Закрыв глаза, я снова залезаю под одеяло. Значит, все нормально – просто позвонила по пьяни. Не знаю, какое чувство пересиливает: облегчение или раздражение.
– Джунипер, мне нужно выспаться, – говорю я.
И незачем мне напоминать, как им весело без меня. Неужели нельзя проявить хоть чуточку такта? Или я требую слишком многого?
– О нет! – восклицает Джунипер. В трубке раздается шорох. Я слышу, как она докладывает Оливии: – Я ее разбудила.
– Молодец, ничего не скажешь, – укоряет ее Оливия. – Полдвенадцатого ночи.
– Джуни, – спрашиваю я, – сколько ты выпила?
– Что-о-о? Выпила? За это не волнуйся, – отвечает Джунипер. – Вообще не бери в голову. Ясно?
Я хмурюсь, обкусывая ноготь большого пальца. В трубке слышится какая-то возня, чей-то приглушенный протест. Потом голос Оливии:
– Привет.
– Оливия, привет. Объясни, пожалуйста, что там у вас происходит?
– Джуни выпила лишнего, и ее стошнило, поэтому я осталась у нее ночевать. Мы посмотрели «Дорогу на Эльдорадо», а теперь Джуни требует, чтобы я поставила ей «В поисках Немо».
Я представляю, как они сидят перед телевизором в гостиной Джуни, уютно устроившись на пушистом ковре. Во мне копится раздражение.
– А почему она пьет?
– Не знаю. Захотелось. Прости за поздний звонок. Я знаю, что тебе рано вставать.
– Да ладно, чего уж теперь. – Я сажусь в постели, смирившись с тем, что меня разбудили. – Просто… я думала, вы от души развлекаетесь, а она вторую неделю кряду напивается. Думаешь, у нее проблемы?
– Ни о чем таком она не упоминала, – отвечает Оливия. – Но… да, ты права, она ведет себя странно. Я собиралась ее расспросить, но пришлось убирать блевотину – не до того было.
– У-у-у.
– Вообще-то хорошо, что ее стошнило, да?
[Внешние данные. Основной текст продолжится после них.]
Lemma close_held_ok c held a :
  fc_ok c held -> 0 < held a ->
  succeeds (h2o_filecache_close_file c a) (fun c' => fc_ok c' (bump held a (-1)) /\ kept c c' (bump held a (-1))).
Proof.
  intros H Ha. destruct (fo_open _ _ H a Ha) as (r & Hr & Hfd). pose proof (fo_inv _ _ H) as Hinv.
  eapply succeeds_weaken; [apply (close_file_inv _ _ a r Hinv Hr)|].
  { intros Hc Hin. rewrite (in_lru_true _ _ Hin) in Hc. lia. }
  intros c' (Hi & Eh & El & Ec & Hne & Hsame). pose proof (in_lru_range c a).
  assert (Hk : kept c c' (bump held a (-1))).
  { intros b q Hb Hq. destruct (decide (b = a)) as [->|Hd]; [|rewrite Hne by done; by exists q].
    rewrite bump_eq in Hb. rewrite Hr in Hq. injection Hq as <-. apply Hsame. lia. }
  split; [|done]. split.
  - eapply fc_inv_ext; [|exact Hi]. intros b _. unfold bump, in_lru. rewrite El. case_decide; lia.
  - intros b. pose proof (fo_held _ _ H b). unfold bump. case_decide; subst; lia.
  - intros b Hb. assert (0 < held b) by (unfold bump in Hb; case_decide; lia).
    destruct (fo_open _ _ H b ltac:(done)) as (q & Hq & Hqf). destruct (Hk b q Hb Hq) as (q' & Hq' & E & _).
    exists q'. split; [done|congruence].
  - rewrite El, Ec. apply H.
Qed.

Lemma fc_release_ok c held k a :
  fc_ok c held -> fc_hash c !! k = Some a ->
  succeeds (release_from_cache c k) (fun c' => fc_ok c' held /\ kept c c' held /\ fc_hash c' = delete k (fc_hash c) /\
    fc_lru c' = filter (.≠ a) (fc_lru c) /\ fc_capacity c' = fc_capacity c /\ (forall b, b <> a -> fc_refs c' !! b = fc_refs c !! b)).
Proof.
  intros H Hk. pose proof (fo_inv _ _ H) as Hinv. destruct (proj1 (fi_hash _ _ Hinv k a) Hk) as [Ha _].
  destruct (fi_lru _ _ Hinv a Ha) as [r Hr].
  eapply succeeds_weaken; [apply (release_inv _ _ k a r Hinv Hk Hr)|].
  intros c' (Hi & Eh & El & Ec & Hne & Hsame). rewrite (in_lru_true _ _ Ha) in Hsame.
  assert (Hkept : kept c c' held).
  { intros b q Hb Hq. destruct (decide (b = a)) as [->|Hd]; [|rewrite Hne by done; by exists q].
    rewrite Hr in Hq. injection Hq as <-. apply Hsame. lia. }
  split_and!; try done. split.
  - eapply fc_inv_ext; [|exact Hi]. intros b _. destruct (decide (b = a)) as [->|Hd].
    + rewrite bump_eq, in_lru_true, in_lru_false; [lia| |done]. rewrite El. intros Hin. by apply list_elem_of_filter in Hin as [Hin _].
    + rewrite bump_ne by done. f_equal. symmetry. apply in_lru_same. rewrite El, list_elem_of_filter. tauto.
  - apply H.
  - by apply (kept_open c).
  - rewrite El, Ec. pose proof (fo_cap _ _ H). pose proof (length_filter (.≠ a) (fc_lru c)). unfold len in *. lia.
Qed.

(** ** Opening *)

(** The system gives descriptors that are not open. *)
Definition os_ok (os : gset Z -> os_answer) : Prop :=
  forall fds, match os fds with
              | Opens fd _ => 0 <= fd /\ fd ∉ fds
              | _ => True
              end.

Definition open_post (c : filecache) (held : nat -> Z) (path : bytes) (x : option nat * Z * filecache) : Prop :=
  let '(ref, _, c') := x in
  kept c c' held /\ fc_capacity c' = fc_capacity c /\
  match ref with
  | None => fc_ok c' held
  | Some a => fc_ok c' (bump held a 1) /\ exists r, fc_refs c' !! a = Some r /\ f_path r = path /\ f_fd r ∈ fc_fds c'
  end.

(** The end of [h2o_filecache_open_file], after the label. *)
Lemma open_finish c held path a r :
  fc_inv c (bump (fun b => held b + in_lru c b) a 1) -> (forall b, 0 <= held b < 2 ^ 63 - 1) ->
  (forall b, 0 < held b -> exists q, fc_refs c !! b = Some q /\ f_fd q <> -1) -> len (fc_lru c) <= fc_capacity c ->
  fc_refs c !! a = Some r -> f_path r = path ->
  succeeds (if f_fd r =? -1 then c' ← h2o_filecache_close_file c a; Some (None, f_open_err r, c') else Some (Some a, 0, c))
    (open_post c held path).
Proof.
  intros Hi Hh Ho Hcap Hr Hp. destruct (fi_refs _ _ Hi a r Hr) as (Hcnt & Hb & _). rewrite bump_eq in Hcnt, Hb.
  destruct (Z.eqb_spec (f_fd r) (-1)) as [E|E].
  - assert (Hz : held a = 0).
    { destruct (Z.eq_dec (held a) 0) as [|Hn]; [done|]. destruct (Ho a) as (q & Hq & Hf); [specialize (Hh a); lia|]. congruence. }
    eapply succeeds_bind; [apply (close_file_inv _ _ a r Hi Hr)|].
    { rewrite bump_eq, Hz. intros Hc Hin. rewrite (in_lru_true _ _ Hin) in Hc. lia. }
    intros c' (Hi' & Eh & El & Ec & Hne & _). apply succeeds_some.
    assert (Hk : kept c c' held).
    { intros b q Hb' Hq. destruct (decide (b = a)) as [->|]; [lia|]. rewrite Hne by done. by exists q. }
    split; [done|]. split; [done|]. split.
    + eapply fc_inv_ext; [|exact Hi']. intros b _. unfold bump, in_lru. rewrite El. repeat case_decide; lia.
    + intros b. specialize (Hh b). lia.
    + intros b Hb'. destruct (Ho b Hb') as (q & Hq & Hf). destruct (Hk b q Hb' Hq) as (q' & Hq' & Hs & _).
      exists q'. split; [done|congruence].
    + by rewrite El, Ec.
  - apply succeeds_some. split; [apply kept_refl|]. split; [done|]. split.
    + split; [|..].
      * eapply fc_inv_ext; [|exact Hi]. intros b _. unfold bump. case_decide; lia.
      * intros b. specialize (Hh b). unfold bump. case_decide; lia.
      * intros b Hb'. destruct (decide (b = a)) as [->|Hd]; [eauto|]. rewrite bump_ne in Hb' by done. by apply Ho.
      * done.
    + exists r. split; [done|]. split; [done|]. apply (fi_fds _ _ Hi). eauto.
Qed.

Lemma open_hit_ok c held path a r :
  fc_ok c held -> (forall b, held b < 2 ^ 63 - 1) -> fc_hash c !! path = Some a -> fc_refs c !! a = Some r ->
  let r' := put_refcnt (wrap64 (f_refcnt r + 1)) r in
  let c' := set_fc_refs (<[a := r']> (fc_refs c)) c in
  fc_inv c' (bump (fun b => held b + in_lru c b) a 1) /\ kept c c' held.
Proof.
  intros H Hh Hk Hr. pose proof (fo_inv _ _ H) as Hinv. destruct (fi_refs _ _ Hinv a r Hr) as (Hcnt & Hb & Hd).
  pose proof (in_lru_range c a). specialize (Hh a).
  split.
  - eapply fc_inv_update; [exact Hinv|exact Hr|done|done|by apply data_ok_refcnt| | |].
    + simpl. rewrite bump_eq, Hcnt, wrap64_small; lia.
    + rewrite bump_eq. lia.
    + intros b Hb'. by rewrite bump_ne.
  - intros b q Hb' Hq. simpl. destruct (decide (b = a)) as [->|]; [|rewrite lookup_insert_ne by done; by exists q].
    rewrite lookup_insert_eq. eexists. split; [done|]. rewrite Hr in Hq. injection Hq as <-. done.
Qed.

(** A new entry, with [n] references. *)
Lemma add_entry_inv c cnt a r n (cached : bool) :
  fc_inv c cnt -> fc_refs c !! a = None -> fc_hash c !! f_path r = None -> f_refcnt r = n -> 1 <= n < 2 ^ 64 ->
  f_last_modified r = None -> f_etag r = [] -> (f_fd r <> -1 -> f_fd r ∉ fc_fds c) ->
  fc_inv (Filecache (if cached then <[f_path r := a]> (fc_hash c) else fc_hash c) (if cached then a :: fc_lru c else fc_lru c)
            (fc_capacity c) (<[a := r]> (fc_refs c)) (if f_fd r =? -1 then fc_fds c else fc_fds c ∪ {[f_fd r]}))
    (fun b => if decide (b = a) then n else cnt b).
Proof.
  intros H Hna Hnk Hn Hb Hlm Het Hfd.
  assert (Hnl : a ∉ fc_lru c) by (intros Hin; destruct (fi_lru _ _ H a Hin); congruence).
  assert (Hne : forall b, b ∈ fc_lru c -> b <> a) by (intros b Hb' ->; done).
  assert (Hin : forall fd, fd ∈ (if f_fd r =? -1 then fc_fds c else fc_fds c ∪ {[f_fd r]}) <-> fd ∈ fc_fds c \/ fd = f_fd r /\ fd <> -1).
  { intros fd. destruct (Z.eqb_spec (f_fd r) (-1)); [|set_solver]. split; [tauto|]. intros [|[-> ?]]; done. }
  split; simpl.
  - destruct cached; [constructor|]; try done; apply H.
  - intros k b. destruct (decide (b = a)) as [->|Hba].
    + rewrite lookup_insert_eq. simpl. destruct cached.
      * rewrite lookup_insert_Some, (fi_hash _ _ H), Hna, elem_of_cons. simpl. intuition congruence.
      * rewrite (fi_hash _ _ H), Hna. simpl. intuition congruence.
    + rewrite lookup_insert_ne by done. destruct cached; [|apply H].
      rewrite lookup_insert_Some, (fi_hash _ _ H), elem_of_cons. split; [intuition congruence|].
      intros ([->|Hb'] & Hp); [done|]. right. split; [|done]. intros <-.
      assert (fc_hash c !! f_path r = Some b) by (apply (fi_hash _ _ H); done). congruence.
  - intros b Hb'. destruct (decide (b = a)) as [->|]; [rewrite lookup_insert_eq; eauto|]. rewrite lookup_insert_ne by done.
    apply H. destruct cached; [|done]. apply elem_of_cons in Hb' as [|]; done.
  - intros b q Hq. case_decide as Hd.
    + subst b. rewrite lookup_insert_eq in Hq. injection Hq as <-. split; [done|]. split; [done|].
      split; [by rewrite Hlm|by left].
    + rewrite lookup_insert_ne in Hq by done. by apply H.
  - intros fd. rewrite Hin, (fi_fds _ _ H). split.
    + intros [(H1 & b & q & Hq & <-)|[-> H1]]; (split; [done|]).
      * exists b, q. rewrite lookup_insert_ne; [done|]. intros ->. congruence.
      * exists a, r. by rewrite lookup_insert_eq.
    + intros (H1 & b & q & Hq & <-). destruct (decide (b = a)) as [->|].
      * rewrite lookup_insert_eq in Hq. injection Hq as <-. by right.
      * rewrite lookup_insert_ne in Hq by done. left. eauto.
  - assert (Hnew : forall b q, fc_refs c !! b = Some q -> f_fd q = f_fd r -> f_fd r <> -1 -> False).
    { intros b q Hq E Hn'. apply (Hfd Hn'), (fi_fds _ _ H). eauto. }
    intros b1 b2 q1 q2 H1 H2 E Hn'. apply lookup_insert_Some in H1 as [[<- <-]|[? H1]], H2 as [[<- <-]|[? H2]]; [done|..].
    + exfalso. eapply Hnew; [exact H2|done..].
    + exfalso. eapply Hnew; [exact H1|done|congruence].
    + by eapply (fi_inj _ _ H).
Qed.

(** Room for one more entry. *)
Lemma open_purge_ok c held path :
  fc_ok c held -> fc_capacity c <> 0 -> fc_hash c !! path = None ->
  succeeds (if Z.of_nat (size (fc_hash c)) =? fc_capacity c then
              purge_ref ← last (fc_lru c); p ← fc_refs c !! purge_ref; release_from_cache c (f_path p)
            else Some c)
    (fun c' => fc_ok c' held /\ kept c c' held /\ fc_capacity c' = fc_capacity c /\ len (fc_lru c') < fc_capacity c /\
       fc_hash c' !! path = None /\ forall b, fc_refs c !! b = None -> fc_refs c' !! b = None).
Proof.
  intros H Hcap Hk. pose proof (fo_inv _ _ H) as Hinv. pose proof (fo_cap _ _ H) as Hl. rewrite (hash_size _ _ Hinv).
  destruct (Z.eqb_spec (len (fc_lru c)) (fc_capacity c)) as [E|E].
  2: { apply succeeds_some. split_and!; try done; [apply kept_refl|lia]. }
  destruct (last (fc_lru c)) as [a|] eqn:Ea; [|apply last_None in Ea; rewrite Ea in E; done].
  assert (Ha : a ∈ fc_lru c) by (apply last_Some in Ea as [l ->]; apply elem_of_app; right; by left).
  destruct (fi_lru _ _ Hinv a Ha) as [p Hp]. cbn [mbind option_bind]. rewrite Hp. cbn [mbind option_bind].
  eapply succeeds_weaken; [apply (fc_release_ok c held (f_path p) a H)|].
  { apply (fi_hash _ _ Hinv). by rewrite Hp. }
  intros c' (Hok & Hkept & Eh & El & Ec & Hne). split_and!; try done.
  - apply last_Some in Ea as [l El']. rewrite El, <- E, El' in *. pose proof (fi_nodup _ _ Hinv) as Hnd. rewrite El' in Hnd.
    rewrite (filter_ne_middle a l []) by done. unfold len. rewrite !length_app. simpl. lia.
  - rewrite Eh. apply lookup_delete_None. by right.
  - intros b Hb. rewrite Hne; [done|]. intros ->. congruence.
Qed.

(** The cache with the entry at [a] put into it, if there is a cache. *)
Definition with_entry (c : filecache) (cached : bool) (path : bytes) (a : nat) : filecache :=
  Filecache (if cached then <[path := a]> (fc_hash c) else fc_hash c) (if cached then a :: fc_lru c else fc_lru c)
    (fc_capacity c) (fc_refs c) (fc_fds c).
Очистила организм.
– Это помогает?
– Наверно, – говорит Оливия. – Наука! – В трубке заорала реклама. Голос Оливии становится тише. – Джуни, поставить «Немо»? Сейчас принесу одеяла.
– Слушай, Дэн еще что-нибудь тебе писал? – любопытствую я, сама недоумевая, зачем подняла эту тему. С Оливией не стоит вести разговоры о парнях.
– Нет, слава богу, – отвечает она. – Зато Ричард Браун как-то раздобыл мой телефон, и теперь приходится с ним разбираться. Хотя я ясно дала понять, что он мне до лампочки.
– Пользуешься популярностью, – замечаю я.
– Это не всегда приятно.
Я вздыхаю. Ее коронная фраза, словно ей совершенно не льстит, что парни проявляют к ней интерес.
– Я серьезно говорю, – настаивает Оливия. – Или, по-твоему, я хвастаюсь?
– Не знаю.
Я впиваюсь зубами в ноготь большого пальца. Девчонке, обделенной вниманием парней, это трудно не воспринять как хвастовство.